Would calligraphy be practiced as a foundational skill for someone working towards creating fu talismans?

 

From my experience, there are two parts to Fu.

 

One is as @Taomeow so eloquently describes:

1 hour ago, Taomeow said:

The gongfu of it is to make the implement, be it the weapon or the brush, obey your will as a trained part of your body and express your intent with precision, guided by your qi that you learn to direct and let flow into the implement.

 

The teacher I had was a master of both the sword and the brush (and a couple of musical instruments too - he'd use those for transmission too).

 

But there is another aspect to Fu generation. It's actually to do with the 'heavenly eye' type practices that have been discussed in another thread

 

It involves firstly developing access to the light of your original spirit... Then - in that deeply absorbed state - 'reaching into the light' and 'creating a contract with heaven'... then bringing it back and representing the precise coded information into a Fu (which is where the other skill comes into play).

 

This is pretty advanced stuff. Just getting unwavering access to the light of yuan shen is tricky enough.
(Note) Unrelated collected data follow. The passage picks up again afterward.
(** X15. [applyProxySettings] hands the browser one fixed server only when
    the proxy is enabled, there is no route and no global allowlist, and
    then it is the server of a stored profile that has the active name, with
    a bypass list that is never empty.  It applies nothing at all exactly
    when the proxy is enabled without routes and without allowlist and the
    active name is the name of no stored profile. *)
Theorem applyProxySettings_outcomes store :
  let config := loadConfig store in
  let allowlisted :=
    match globalWhitelist (otherSections config) with
    | Some w => negb (String.eqb (trim w) "")
    | None => false
    end in
  (forall s h p b,
      applyProxySettings Sections Store loadConfig enabledIsFalse globalWhitelist
        generatePACScript store = Some (FixedServers s h p b) ->
      enabledIsFalse (otherSections config) = false
      /\ enabled (proxy config) = true
      /\ domainRoutes (proxy config) = []
      /\ allowlisted = false
      /\ b <> Some []
      /\ exists prof, In prof (profiles (proxy config))
           /\ activeProfile (proxy config) = Some (name prof)
           /\ s = scheme prof /\ h = host prof /\ p = port prof)
  /\ (applyProxySettings Sections Store loadConfig enabledIsFalse globalWhitelist
        generatePACScript store = None
      <-> enabledIsFalse (otherSections config) = false
          /\ enabled (proxy config) = true
          /\ domainRoutes (proxy config) = []
          /\ allowlisted = false
          /\ exists a, activeProfile (proxy config) = Some a /\ a <> ""
               /\ ~ In a (List.map name (profiles (proxy config)))).
Proof.
  intros config allowlisted. unfold applyProxySettings. fold config. cbv zeta. fold allowlisted.
  destruct (enabledIsFalse (otherSections config)).
  { split; [discriminate|]. split; [discriminate|]. intros (H & _). discriminate H. }
  destruct (enabled (proxy config)); cbn [negb].
  2:{ split; [discriminate|]. split; [discriminate|]. intros (_ & H & _). discriminate H. }
  destruct (domainRoutes (proxy config)) as [|r routes] eqn:Hroutes; cbn [length Nat.eqb andb].
  2:{ split; [discriminate|]. split; [discriminate|]. intros (_ & _ & H & _). discriminate H. }
  destruct (activeProfile (proxy config)) as [a|] eqn:Hactive; cbn [truthyOpt negb].
  2:{ split; [discriminate|]. split; [discriminate|].
      intros (_ & _ & _ & _ & a & H & _). discriminate H. }
  destruct (truthy a) eqn:Ha; cbn [negb andb].
  2:{ split; [discriminate|]. split; [discriminate|].
      intros (_ & _ & _ & _ & a' & [= <-] & Hne & _).
      apply truthy_true_iff in Hne. congruence. }
  destruct allowlisted; cbn [negb].
  { split; [discriminate|]. split; [discriminate|]. intros (_ & _ & _ & H & _). discriminate H. }
  cbn [default]. change (id a) with a.
  destruct (List.find (fun p => String.eqb (name p) a) (profiles (proxy config))) as [prof|] eqn:Hfind.
  - apply List.find_some in Hfind as [Hin Hname]. apply String.eqb_eq in Hname.
    split.
    + intros s h p b [= <- <- <- <-]. do 4 (split; [reflexivity|]). split.
      * destruct (0 <? length _)%nat eqn:E; [|discriminate].
        intros [= H]. rewrite H in E. discriminate E.
      * exists prof. rewrite Hname. auto.
    + split; [discriminate|]. intros (_ & _ & _ & _ & a' & [= <-] & _ & Hout).
      exfalso. apply Hout. rewrite <- Hname. apply List.in_map, Hin.
  - split; [discriminate|]. split; [|reflexivity]. intros _.
    do 4 (split; [reflexivity|]). exists a. split; [reflexivity|].
    split; [apply truthy_true_iff, Ha|].
    intros (prof & Hn & Hin)%List.in_map_iff.
    pose proof (List.find_none _ _ Hfind prof Hin) as Hno. cbn beta in Hno.
    rewrite Hn, String.eqb_refl in Hno. discriminate Hno.
Qed.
To have 'permission' to 'request a mandate from heaven' is a whole different thing and involves various lineage initiations and empowerments. And then to 'bring it back' and transmit it from yuan shen to ink on paper in an accurate way is a whole different set of advanced skills.

 

The caligraphy my old teacher used to create wasn't quite the same thing.

 

And the majority of the Fu I've seen done outside of just a couple of masters - is at best a sort of 'automatic drawing' and mostly just a ceremonial copying of an existing Fu (and this still 'works' to an extent).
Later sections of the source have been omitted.